Definition set_hold_stage (st : hold_stage) (h : hold) : hold :=
  {| h_ttl := h_ttl h; h_timeout := h_timeout h; h_lease := h_lease h; h_released := h_released h;
     h_granted := h_granted h; h_stage := st |}.

Definition set_lease (l : Lease) (h : hold) : hold :=
  {| h_ttl := h_ttl h; h_timeout := h_timeout h; h_lease := l; h_released := h_released h;
     h_granted := h_granted h; h_stage := h_stage h |}.

Definition set_released (h : hold) : hold :=
  {| h_ttl := h_ttl h; h_timeout := h_timeout h; h_lease := h_lease h; h_released := true;
     h_granted := h_granted h; h_stage := h_stage h |}.

Definition set_granted (f : future) (h : hold) : hold :=
  {| h_ttl := h_ttl h; h_timeout := h_timeout h; h_lease := h_lease h; h_released := h_released h;
     h_granted := f; h_stage := h_stage h |}.

(** [Lease(...)] with a new expiry. *)
Definition extend (now ttl : Z) (l : Lease) : Lease :=
  {| lease_id := lease_id l; l_device := l_device l; l_nbytes := l_nbytes l; expires_at := now + ttl |}.

Definition ttl_remaining (now : Z) (l : Lease) : Z := Z.max 0 (expires_at l - now).

(** The governor's task of a holder. *)
Definition gov_task (st : hold_stage) : option nat :=
  match st with Admission t | Live t | Exiting t => Some t | Starting | Gone => None end.

Section broker.
Context {S W : Type} `{EqDecision S} `{Shedder S W}.

Record LeaseBroker := {
  br_sys : system S W;
  br_max_ttl : Z;
  br_held : list (string * nat);
  br_holders : gmap nat hold;
  br_closed : bool;
  br_now : Z;
}.

Definition set_sys (sys : system S W) (s : LeaseBroker) : LeaseBroker :=
  {| br_sys := sys; br_max_ttl := br_max_ttl s; br_held := br_held s; br_holders := br_holders s;
     br_closed := br_closed s; br_now := br_now s |}.

Definition set_held (held : list (string * nat)) (s : LeaseBroker) : LeaseBroker :=
  {| br_sys := br_sys s; br_max_ttl := br_max_ttl s; br_held := held; br_holders := br_holders s;
     br_closed := br_closed s; br_now := br_now s |}.

Definition set_holders (hs : gmap nat hold) (s : LeaseBroker) : LeaseBroker :=
  {| br_sys := br_sys s; br_max_ttl := br_max_ttl s; br_held := br_held s; br_holders := hs;
     br_closed := br_closed s; br_now := br_now s |}.

Definition set_holder (i : nat) (h : hold) (s : LeaseBroker) : LeaseBroker :=
  set_holders (<[i := h]> (br_holders s)) s.

(** [__init__]. *)
Definition broker_init (sys : system S W) (max_ttl now : Z) : result lease_error LeaseBroker :=
  raise_if (max_ttl <=? 0) BadMaxTtl ;;
  Ok {| br_sys := sys; br_max_ttl := max_ttl; br_held := []; br_holders := ∅; br_closed := false;
        br_now := now |}.

Definition clamp_ttl (s : LeaseBroker) (ttl : Z) : result lease_error Z :=
  raise_if (ttl <=? 0) BadTtl ;; Ok (Z.min ttl (br_max_ttl s)).

Definition leases (s : LeaseBroker) : list Lease :=
  omap (fun e => h_lease <$> br_holders s !! e.2) (br_held s).

(** * Operations *)

(** [acquire] up to its wait: the holder task [i] is created. *)
Definition acquire (s : LeaseBroker) (i : nat) (id device : string) (nbytes ttl : Z)
  (timeout : option Z) : result lease_error LeaseBroker :=
  raise_if (br_closed s) BrokerClosed ;;
  ttl ← clamp_ttl s ttl ;
  Ok (set_holder i {| h_ttl := ttl; h_timeout := timeout;
        h_lease := {| lease_id := id; l_device := device; l_nbytes := nbytes;
                      expires_at := br_now s + ttl |};
        h_released := false; h_granted := Pending; h_stage := Starting |} s).

(** [granted.set_exception], when nobody has settled the future. *)
Definition fail_grant (e : grant_error) (h : hold) : hold :=
  match h_granted h with Pending => set_granted (Failed e) h | _ => h end.

(** The holder's first step enters [reserve] as the governor's task [t]. *)
Definition start (sysmem : option Z) (s : LeaseBroker) (i : nat) (h : hold) (t : nat) : LeaseBroker :=
  match begin_reserve sysmem (sys_gov (br_sys s)) (sys_world (br_sys s)) (br_now s)
          (l_device (h_lease h)) (l_nbytes (h_lease h)) (h_timeout h) with
  | Ok a => set_holder i (set_hold_stage (Admission t) h)
      (set_sys {| sys_gov := sys_gov (br_sys s); sys_world := sys_world (br_sys s);
                  sys_tasks := <[t := Running a]> (sys_tasks (br_sys s)) |} s)
  | Err e => set_holder i (set_hold_stage Gone (fail_grant (Refused (Some e)) h)) s
  end.

(** The body of [async with], from the grant to its first suspension. *)
Definition on_grant (s : LeaseBroker) (i : nat) (h : hold) (t : nat) : LeaseBroker :=
  if br_closed s
  then set_holder i (set_hold_stage (Exiting t) (fail_grant ClosedMeanwhile h)) s
  else
    let h1 := set_lease (extend (br_now s) (h_ttl h) (h_lease h)) h in
    let s1 := set_held (dict_set (br_held s) (lease_id (h_lease h)) i) s in
    match h_granted h with
    | Pending => set_holder i (set_hold_stage (Live t) (set_granted Granted_ok h1)) s1
    | _ => set_holder i (set_hold_stage (Exiting t) h1) s1
    end.

(** One iteration of the admission loop of holder [i]. *)
Definition iterate (s : LeaseBroker) (i : nat) (h : hold) (t : nat) (a : admission) : LeaseBroker :=
  let '(act, g) := admit_step (br_now s) (sys_gov (br_sys s)) (sys_world (br_sys s)) a in
  let s' := set_sys {| sys_gov := g; sys_world := sys_world (br_sys s);
                       sys_tasks := <[t := after_step a act]> (sys_tasks (br_sys s)) |} s in
  match act with
  | Granted _ _ => on_grant s' i h t
  | _ => s'
  end.

(** The holder is done: out of the reservation and out of [_held]. *)
Definition finish (s : LeaseBroker) (i : nat) (h : hold) : LeaseBroker :=
  set_holder i (set_hold_stage Gone h)
    (set_held (dict_del (br_held s) (lease_id (h_lease h))) s).

(** The [while] loop of [hold] stops. *)
Definition lease_over (s : LeaseBroker) (h : hold) : bool :=
  h_released h || (expires_at (h_lease h) - br_now s <=? 0).

(** [release] up to its wait for the holder; [false] when it is unknown. *)
Definition release_lease (s : LeaseBroker) (id : string) : LeaseBroker * bool :=
  match dict_get (br_held s) id with
  | None => (s, false)
  | Some i => (match br_holders s !! i with
               | Some h => set_holder i (set_released h) s
               | None => s
               end, true)
  end.

Definition renew (s : LeaseBroker) (id : string) (ttl : Z) :
  result lease_error (LeaseBroker * option Lease) :=
  ttl ← clamp_ttl s ttl ;
  match dict_get (br_held s) id ≫= fun i => (fun h => (i, h)) <$> br_holders s !! i with
  | None => Ok (s, None)
  | Some (i, h) =>
      if expires_at (h_lease h) <=? br_now s then Ok (s, None)
      else let l := extend (br_now s) ttl (h_lease h) in
           Ok (set_holder i (set_lease l h) s, Some l)
  end.

(** What [close] does to one holder: those in [_held] are released, those
    still in admission cancelled; [ignores] are the ones whose suspended call
    does not let the cancellation through. *)
Definition close_holder (s : LeaseBroker) (i : nat) (h : hold) : hold :=
  if bool_decide (i ∈ (br_held s).*2) then set_released h
  else match h_stage h with
       | Starting => set_hold_stage Gone h
       | _ => h
       end.

Definition cancelled_tasks (s : LeaseBroker) (ignores : nat -> bool) : list nat :=
  omap (fun e : nat * hold =>
          match h_stage e.2 with
          | Admission t => if ignores e.1 then None else Some t
          | _ => None
          end) (map_to_list (br_holders s)).

Definition close (ignores : nat -> bool) (s : LeaseBroker) : LeaseBroker :=
  {| br_sys := {| sys_gov := sys_gov (br_sys s); sys_world := sys_world (br_sys s);
                  sys_tasks := foldr (fun t ts => <[t := Finished None]> ts)
                                 (sys_tasks (br_sys s)) (cancelled_tasks s ignores) |};
     br_max_ttl := br_max_ttl s; br_held := br_held s;
     br_holders := map_imap (fun i h => Some (close_holder s i h)) (br_holders s);
     br_closed := true; br_now := br_now s |}.

(** * Steps *)

(** The tasks of the governor that holders own. *)
Definition owns (s : LeaseBroker) (t : nat) : Prop :=
  exists i h, br_holders s !! i = Some h /\ gov_task (h_stage h) = Some t.

(** Steps of the broker itself, without anybody asking for anything: time
    passes, and holders run. *)
Inductive holder_step : LeaseBroker -> LeaseBroker -> Prop :=
| l_time s now : br_now s <= now ->
    holder_step s {| br_sys := br_sys s; br_max_ttl := br_max_ttl s; br_held := br_held s;
                     br_holders := br_holders s; br_closed := br_closed s; br_now := now |}
| l_start s i h sysmem t :
    br_holders s !! i = Some h -> h_stage h = Starting -> sys_tasks (br_sys s) !! t = None ->
    holder_step s (start sysmem s i h t)
| l_iterate s i h t a :
    br_holders s !! i = Some h -> h_stage h = Admission t ->
    sys_tasks (br_sys s) !! t = Some (Running a) ->
    holder_step s (iterate s i h t a)
| l_refused s i h t e :
    br_holders s !! i = Some h -> h_stage h = Admission t ->
    sys_tasks (br_sys s) !! t = Some (Finished e) ->
    holder_step s (set_holder i (set_hold_stage Gone (fail_grant (Refused e) h)) s)
| l_over s i h t :
    br_holders s !! i = Some h -> h_stage h = Live t -> lease_over s h = true ->
    holder_step s (set_holder i (set_hold_stage (Exiting t) h) s)
| l_exit s i h t r g total :
    br_holders s !! i = Some h -> h_stage h = Exiting t ->
    sys_tasks (br_sys s) !! t = Some (Holding r) ->
    Governor.release (sys_gov (br_sys s)) r = (g, total) ->
    holder_step s (finish (set_sys {| sys_gov := g; sys_world := sys_world (br_sys s);
                     sys_tasks := wake <$> <[t := Finished None]> (sys_tasks (br_sys s)) |} s) i h).

(** Peers call the broker, and the rest of the governor's system runs: it
    neither releases what holders hold nor grants what they ask. *)
Inductive peer_step : LeaseBroker -> LeaseBroker -> Prop :=
| l_acquire s i id device nbytes ttl timeout s' :
    br_holders s !! i = None ->
    (forall j h, br_holders s !! j = Some h -> lease_id (h_lease h) <> id) ->
    acquire s i id device nbytes ttl timeout = Ok s' -> peer_step s s'
| l_caller_gone s i h :
    br_holders s !! i = Some h -> h_granted h = Pending ->
    peer_step s (set_holder i (set_granted Caller_gone h) s)
| l_release s id : peer_step s (release_lease s id).1
| l_renew s id ttl s' l : renew s id ttl = Ok (s', l) -> peer_step s s'
| l_close s ignores : peer_step s (close ignores s)
| l_governor s sys :
    Governor.step (br_sys s) sys ->
    (forall t r, owns s t ->
       sys_tasks (br_sys s) !! t = Some (Holding r) <-> sys_tasks sys !! t = Some (Holding r)) ->
    peer_step s (set_sys sys s).

Definition lease_step (s s' : LeaseBroker) : Prop := holder_step s s' \/ peer_step s s'.

(** A new broker over a governor that is already at work. *)
Definition broker_initial (s : LeaseBroker) : Prop :=
  Governor.reachable (br_sys s)
  /\ exists sys max_ttl now, broker_init sys max_ttl now = Ok s.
□ □ □ □ □
Quote the records above from their first line through the line containing "(** The governor's task of a holder. *)", both ends included.

Definition set_hold_stage (st : hold_stage) (h : hold) : hold :=
  {| h_ttl := h_ttl h; h_timeout := h_timeout h; h_lease := h_lease h; h_released := h_released h;
     h_granted := h_granted h; h_stage := st |}.

Definition set_lease (l : Lease) (h : hold) : hold :=
  {| h_ttl := h_ttl h; h_timeout := h_timeout h; h_lease := l; h_released := h_released h;
     h_granted := h_granted h; h_stage := h_stage h |}.

Definition set_released (h : hold) : hold :=
  {| h_ttl := h_ttl h; h_timeout := h_timeout h; h_lease := h_lease h; h_released := true;
     h_granted := h_granted h; h_stage := h_stage h |}.

Definition set_granted (f : future) (h : hold) : hold :=
  {| h_ttl := h_ttl h; h_timeout := h_timeout h; h_lease := h_lease h; h_released := h_released h;
     h_granted := f; h_stage := h_stage h |}.

(** [Lease(...)] with a new expiry. *)
Definition extend (now ttl : Z) (l : Lease) : Lease :=
  {| lease_id := lease_id l; l_device := l_device l; l_nbytes := l_nbytes l; expires_at := now + ttl |}.

Definition ttl_remaining (now : Z) (l : Lease) : Z := Z.max 0 (expires_at l - now).

(** The governor's task of a holder. *)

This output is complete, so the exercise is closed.